The technology itself is incredible. Cars buses and trucks containing superconductive materials are suspended over a magnetic guideway and can achieve speeds up to 800 km/h. However, the challenge until now has been the side effects of these systems. While these superconductors can conduct electricity efficiently, they only work at incredibly low temperatures which is why hydrogen is used to cool the system. For Ren and his team, it was important to consider solutions to all aspects if the SClev is to be successfully developed. “To overcome the unrealistically high cost of any system that only serves limited functions, we envision a “super” system that combines multiple functions. It includes a lossless electrical power transmission and storage; transport and storage of liquefied nitrogen; and high-speed levitated transport of people and goods over long distances.

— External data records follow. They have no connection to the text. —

(* ===== verification/GraphDemo.v ===== *)
(** * GraphDemo: the graph theorems at concrete databases

    An empty database over the vector and the dictionary in memory, and the
    witnesses of the theorems about [graph_db]. *)

From Stdlib Require Import Ascii.
From S2P Require Import Prelude VecSpec Chunk ChunkedVec VecIter DictSpec IndexSpec BTreeTree IndexMap StringPool Dict Literals.
From S2P Require Import Property PropertyList PropertyMap PropertyTable Demo.
From S2P Require Import Txn Mvto GraphState GraphOps QueryCtx GraphIndex GraphCommit GraphIndexFacts GraphFacts GraphNodes GraphRefine GraphLists.

#[export] Instance demo_indexes : Indexes index_map := btree_Indexes 0 0.
#[export] Instance demo_scan : VecScan mem_chunked_vec := chunked_vec_VecScan 2 two_pos two_small.

Notation demo_gdb := (gdb mem_chunked_vec (dict string_pool) index_map).
Definition empty_gdb : demo_gdb := mk_gdb vec_new vec_new vec_new vec_new demo_dict [] 0 [] None new_index_map.

Lemma empty_gdb_at_rest : at_rest empty_gdb ∅.
Proof. split; [done|done|apply vec_new_ok|apply vec_new_ok|apply demo_dict_has]. Qed.

(** ** Witnesses *)
Lemma add_commit_read_witness :
  at_rest empty_gdb ∅ ∧
  ∃ id g' g'',
    (begin_transaction 10;; id ← add_node no_date no_date 0 s_name props1 false; _ ← commit_transaction 0; mret id) empty_gdb
      = (g', Val id)
    ∧ (begin_transaction 20;; get_node_description id) g' = (g'', Val (mk_ndescr id s_name (valued entries1)))
    ∧ vec_get (nodes_ empty_gdb) id = None
    ∧ (∀ j, j ≠ id → vec_get (nodes_ g') j = vec_get (nodes_ empty_gdb) j)
    ∧ index_map_ g' = index_map_ empty_gdb.
Proof.
  split; [apply empty_gdb_at_rest|].
  apply (add_commit_read no_date no_date 0 empty_gdb ∅ s_name props1 entries1 false 10 20 empty_gdb_at_rest).
  - done.
  - done.
  - done.
  - exact props1_sorted.
  - exact props1_canonical.
  - apply takes_all_b_ok. vm_compute. reflexivity.
  - vm_compute. congruence.
  - intros key _. reflexivity.
Defined.

(** Tables with given records. *)
Definition table_of {T} `{Inhabited T} (l : list T) : mem_chunked_vec T :=
  foldl (λ v o, (vec_store o v).1) vec_new l.
Lemma table_of_ok {T} `{Inhabited T} (l : list T) : vec_ok (table_of l).
Proof.
  unfold table_of. assert (vec_ok (vec_new : mem_chunked_vec T)) as H0 by apply vec_new_ok. revert H0.
  generalize (vec_new : mem_chunked_vec T). induction l as [|o l IH]; intros v Hv; [done|]. cbn [foldl]. apply IH.
  destruct (vec_store_ok v o Hv) as (id & loc & v' & E & Hok & _). by rewrite E.
Qed.

(** One node, added by transaction 10, with a property. *)
Definition node0 : node := mk_node 0 UNKNOWN UNKNOWN UNKNOWN 1.
Definition gdb_added : demo_gdb :=
  mk_gdb (table_of [added 10 node0 [item41]]) vec_new vec_new vec_new demo_dict1 [10] 10 []
    (Some (mk_tx 10 [0] [])) new_index_map.
Definition committed0 : nobj := (commit_version copy_node_fields 10 10 (added 10 node0 [item41])).1.

Lemma commit_node_refines_witness :
  ∃ v' p', commit_dirty_node 0 10 0 gdb_added = (set_nodes v' (set_garbage [] (set_index_map new_index_map (set_nprops p' gdb_added))), Val tt)
    ∧ tab_set (nodes_ gdb_added) 0 (set_main (set_body (set_node_plist 0)) committed0) v'.
Proof.
  destruct (commit_node_refines 0 gdb_added 0 10 (added 10 node0 [item41]) committed0
    (commit_props 0 (added 10 node0 [item41]) (node_properties_ gdb_added)).1 0 new_index_map) as (v' & E & Hs).
  - apply vec_ok_rd, table_of_ok.
  - vm_compute. reflexivity.
  - vm_compute. reflexivity.
  - vm_compute. reflexivity.
  - vm_compute. reflexivity.
  - exists v', (commit_props 0 (added 10 node0 [item41]) (node_properties_ gdb_added)).1. exact (conj E Hs).
Defined.

(** A committed node with its properties in the table. *)
Definition node1 : node := mk_node 0 UNKNOWN UNKNOWN 0 1.
Definition gdb_stored : demo_gdb :=
  mk_gdb (table_of [stored 10 node1]) vec_new demo_table vec_new demo_dict1 [20] 20 [] (Some (mk_tx 20 [] []))
    new_index_map.

Lemma read_node_refines_witness :
  ∃ v', get_node_description 0 gdb_stored
    = (set_nodes v' gdb_stored, Val (mk_ndescr 0 s_age [(s_age, any_int 41)])).
Proof.
  pose proof (read_node_refines gdb_stored 0 (mk_tx 20 [] []) (stored 10 node1) [item41]) as H.
  assert (describe (P:=pitems) (xid_ (mk_tx 20 [] [])) [item41] (stored 10 node1)
    = (mk_tobj (mk_obj 0 10 INF 20 (Some false) node1) None 1, Val (node1, [item41]))) as E by (vm_compute; reflexivity).
  rewrite E in H. destruct H as (v' & Hr & _).
  - reflexivity.
  - apply vec_ok_rd, table_of_ok.
  - vm_compute. reflexivity.
  - split; [reflexivity|]. split; [reflexivity|constructor].
  - vm_compute. reflexivity.
  - exists v'. rewrite Hr. f_equal.
Defined.

Lemma abort_node_refines_witness :
  ∃ v', abort_node 10 0 gdb_added = (set_nodes v' gdb_added, Val tt) ∧ vec_get v' 0 = None.
Proof.
  destruct (abort_node_refines gdb_added 0 10 (added 10 node0 [item41])
    (abort_version 10 (added 10 node0 [item41])).1 false) as (v' & E & _ & Hg).
  - apply vec_ok_rd, table_of_ok.
  - vm_compute. reflexivity.
  - vm_compute. reflexivity.
  - exists v'. split; [exact E|exact (Hg 0)].
Defined.

Lemma abort_keeps_added_deleted_witness :
  ∃ v1 v2 t, at_node 0 (delete_op false 10 [] []) gdb_added = (set_nodes v1 gdb_added, Val 2%nat)
    ∧ abort_node 10 0 (set_nodes v1 gdb_added) = (set_nodes v2 gdb_added, Val tt)
    ∧ vec_get v2 0 = Some t ∧ (describe 30 [] t).2 = Val (node0, []).
Proof.
  destruct (abort_keeps_added_deleted gdb_added 0 10 node0 [item41] [] []) as (v1 & v2 & t & E1 & E2 & Ht & _ & Hd).
  - split; reflexivity.
  - apply vec_ok_rd, table_of_ok.
  - vm_compute. reflexivity.
  - exists v1, v2, t. split; [exact E1|]. split; [exact E2|]. split; [exact Ht|]. apply Hd. split; reflexivity.
Defined.

(** Two nodes and two relationships from the first to the second, the first of
    them deleted and no longer needed. *)
Definition src_demo : node := mk_node 0 1 UNKNOWN UNKNOWN 1.
Definition dest_demo : node := mk_node 1 UNKNOWN 1 UNKNOWN 1.
Definition rship0 : relationship := mk_rship 0 0 1 UNKNOWN UNKNOWN UNKNOWN 1.
Definition rship1 : relationship := mk_rship 1 0 1 0 0 UNKNOWN 1.
Definition old_obj {B} (b : B) (cts : Z) : tobj B pitems := mk_tobj (mk_obj 0 10 cts 20 (Some false) b) None 1.
Definition gdb_linked (tx : option transaction) : demo_gdb :=
  mk_gdb (table_of [old_obj src_demo INF; old_obj dest_demo INF])
    (table_of [old_obj rship0 20; old_obj rship1 INF]) vec_new vec_new demo_dict1 [] 30 [] tx new_index_map.

Lemma gdb_linked_lists k tx : k = from_list ∨ k = to_list → lists_ok k [] (gdb_linked tx).
Proof.
  intros Hk nid n Hn.
  destruct (vec_get_bounds _ _ _ (vec_ok_rd _ (table_of_ok [old_obj src_demo INF; old_obj dest_demo INF])) Hn) as [H0 H1].
  assert (nid = 0 ∨ nid = 1) as Hnid by (change (nid < 2) in H1; lia).
  assert (vec_get (rships_ (gdb_linked tx)) 0 = Some (old_obj rship0 20)) as E0 by (vm_compute; reflexivity).
  assert (vec_get (rships_ (gdb_linked tx)) 1 = Some (old_obj rship1 INF)) as E1 by (vm_compute; reflexivity).
  assert (∀ h, h = UNKNOWN → list_for k (gdb_linked tx) nid h []) as Hnil.
  { intros h ->. split; [done|by intros i ?%elem_of_nil]. }
  assert (∀ j w, owner_of k rship0 = j → owner_of k rship1 = j → w = 1 →
    next_of k rship1 = 0 → next_of k rship0 = UNKNOWN → list_for k (gdb_linked tx) j w [1; 0]) as Htwo.
  { intros j w Ho0 Ho1 -> Hn1 Hn0. split.
    - split; [done|]. split; [done|]. exists (old_obj rship1 INF). split; [exact E1|].
      split; [exact Hn1|]. split; [done|]. exists (old_obj rship0 20). split; [exact E0|exact Hn0].
    - intros i [-> | [-> | []%elem_of_nil]%elem_of_cons]%elem_of_cons; eauto. }
  destruct Hnid as [-> | ->].
  - assert (n = old_obj src_demo INF) as -> by (vm_compute in Hn; injection Hn as <-; reflexivity).
    destruct Hk as [-> | ->]; [exists [1; 0]|exists []]; (split; [|by intros i _ ?%elem_of_nil]); [by apply Htwo|by apply Hnil].
  - assert (n = old_obj dest_demo INF) as -> by (vm_compute in Hn; injection Hn as <-; reflexivity).
    destruct Hk as [-> | ->]; [exists []|exists [1; 0]]; (split; [|by intros i _ ?%elem_of_nil]); [by apply Hnil|by apply Htwo].
Qed.

Lemma vacuum_relationship_witness :
  ∃ g', vacuum_item (mk_gc 20 0 gc_rship) (gdb_linked None) = (g', Val true)
    ∧ vec_get (rships_ g') 0 = None ∧ lists_ok from_list [0] g' ∧ lists_ok to_list [0] g'.
Proof.
  apply (vacuum_relationship (gdb_linked None) 20 0 (old_obj rship0 20) (old_obj rship0 20)
    (old_obj src_demo INF) (old_obj dest_demo INF) []).
  - apply vec_ok_rd, table_of_ok.
  - apply vec_ok_rd, table_of_ok.
  - discriminate.
  - vm_compute. reflexivity.
  - vm_compute. reflexivity.
  - vm_compute. reflexivity.
  - vm_compute. reflexivity.
  - apply gdb_linked_lists. left. reflexivity.
  - apply gdb_linked_lists. right. reflexivity.
Defined.

(** A node without relationships, and a new one from it. *)
Definition lone : node := mk_node 0 UNKNOWN UNKNOWN UNKNOWN 1.
Definition gdb_link : demo_gdb :=
  mk_gdb (table_of [old_obj lone INF]) (table_of [old_obj rship0 INF]) vec_new vec_new demo_dict1 [30] 30 []
    (Some (mk_tx 30 [] [])) new_index_map.

Lemma link_makes_head_witness : linked from_list gdb_link 0 (old_obj lone INF) Main 0 [] 30.
Proof.
  apply (link_makes_head from_list gdb_link (mk_tx 30 [] []) 0 (old_obj lone INF) Main (main_ (old_obj lone INF)) 0
    (old_obj rship0 INF) []).
  - reflexivity.
  - discriminate.
  - vm_compute. discriminate.
  - apply vec_ok_rd, table_of_ok.
  - apply vec_ok_rd, table_of_ok.
  - vm_compute. reflexivity.
  - split; constructor.
  - constructor; [reflexivity|reflexivity|exact (mk_is_Some _ _ eq_refl)].
  - exists []. reflexivity.
  - apply vec_ok_rd, vec_new_ok.
  - vm_compute. reflexivity.
  - discriminate.
  - reflexivity.
  - reflexivity.
  - apply not_elem_of_nil.
Defined.

(** An integer literal that [std::stoi] cannot convert. *)
Definition s_big : str := replicate 10 "9"%char.
Definition gdb_label : demo_gdb :=
  mk_gdb vec_new vec_new vec_new vec_new demo_dict1 [10] 0 [] (Some (mk_tx 10 [] [])) new_index_map.

Lemma add_node_exception_leaves_node_witness :
  ∃ id v, add_node no_date no_date 0 s_age [(s_age, any_string s_big)] false gdb_label
      = (set_nodes v (set_gdict demo_dict1 gdb_label), Exn out_of_range_std)
    ∧ vec_get v id = Some (ghost 10 (set_node_id id (new_node 1))).
Proof.
  destruct (add_node_exception_leaves_node no_date no_date 0 gdb_label (mk_tx 10 [] []) s_age
    [(s_age, any_string s_big)] false 1 demo_dict1 demo_dict1 out_of_range_std) as (id & v & E & _ & Hg & _).
  - reflexivity.
  - discriminate.
  - apply vec_new_ok.
  - vm_compute. reflexivity.
  - discriminate.
  - reflexivity.
  - vm_compute. reflexivity.
  - exists id, v. exact (conj E Hg).
Defined.

(** A relationship deleted at time 20, with its property record freed, and a
    reader from time 15. *)
Definition freed_table : mem_chunked_vec property_set := (vec_erase 0 (table_of [demo_pset])).1.
Lemma freed_table_rd : vec_rd freed_table.
Proof.
  destruct (vec_erase_ok (table_of [demo_pset]) 0) as (v & E & _ & Hrd & _).
  - apply vec_ok_rd, table_of_ok.
  - vm_compute. by eexists.
  - unfold freed_table. by rewrite E.
Qed.
Definition gdb_deleted : demo_gdb :=
  mk_gdb vec_new (table_of [old_obj (mk_rship 0 0 1 UNKNOWN UNKNOWN 0 1) 20]) vec_new freed_table demo_dict1 [15] 15 []
    (Some (mk_tx 15 [] [])) new_index_map.

Lemma deleted_rship_unreadable_witness : ∃ g', get_rship_description 0 gdb_deleted = (g', Exn unknown_id).
Proof.
  apply (deleted_rship_unreadable gdb_deleted (mk_tx 15 [] []) 0 (old_obj (mk_rship 0 0 1 UNKNOWN UNKNOWN 0 1) 20)).
  - reflexivity.
  - discriminate.
  - apply vec_ok_rd, table_of_ok.
  - apply freed_table_rd.
  - vm_compute. reflexivity.
  - reflexivity.
  - reflexivity.
  - vm_compute. discriminate.
  - vm_compute. reflexivity.
  - vm_compute. discriminate.
  - discriminate.
  - vm_compute. reflexivity.
  - vm_compute. reflexivity.
Defined.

In this super system, vehicles with permanent magnets (or electromagnets) will be levitated above a superconductor guideway (“SClev”) that is also transmitting and storing electrical power.”
Ren believes that with research funding, this could be a breakthrough of enormous proportions. However, he acknowledges that political will is key to unlocking the potential of Hydrogen on a widescale basis. “I do not see any big questions on the technology unanswered, but more on the financial support,” he says. “I hope to see either government or private investment. This will provide the opportunity to start large-scale projects which can demonstrate the benefits of the concept.”
As industries grapple with challenges of cost, materials, and sustainability. It seems like it is only a matter of time before Hydrogen is used on a widespread basis. The science and the technology are both already in place, it seems as though the only remaining challenge centers around cost. For Ren, industry and governmental investment is crucial. When the benefits are so evident, it is a frustrating scenario for scientists and climate advocates. However, change takes time and if the SClev project is anything to go by, the evidence for Hydrogen Highways is beginning to stack up.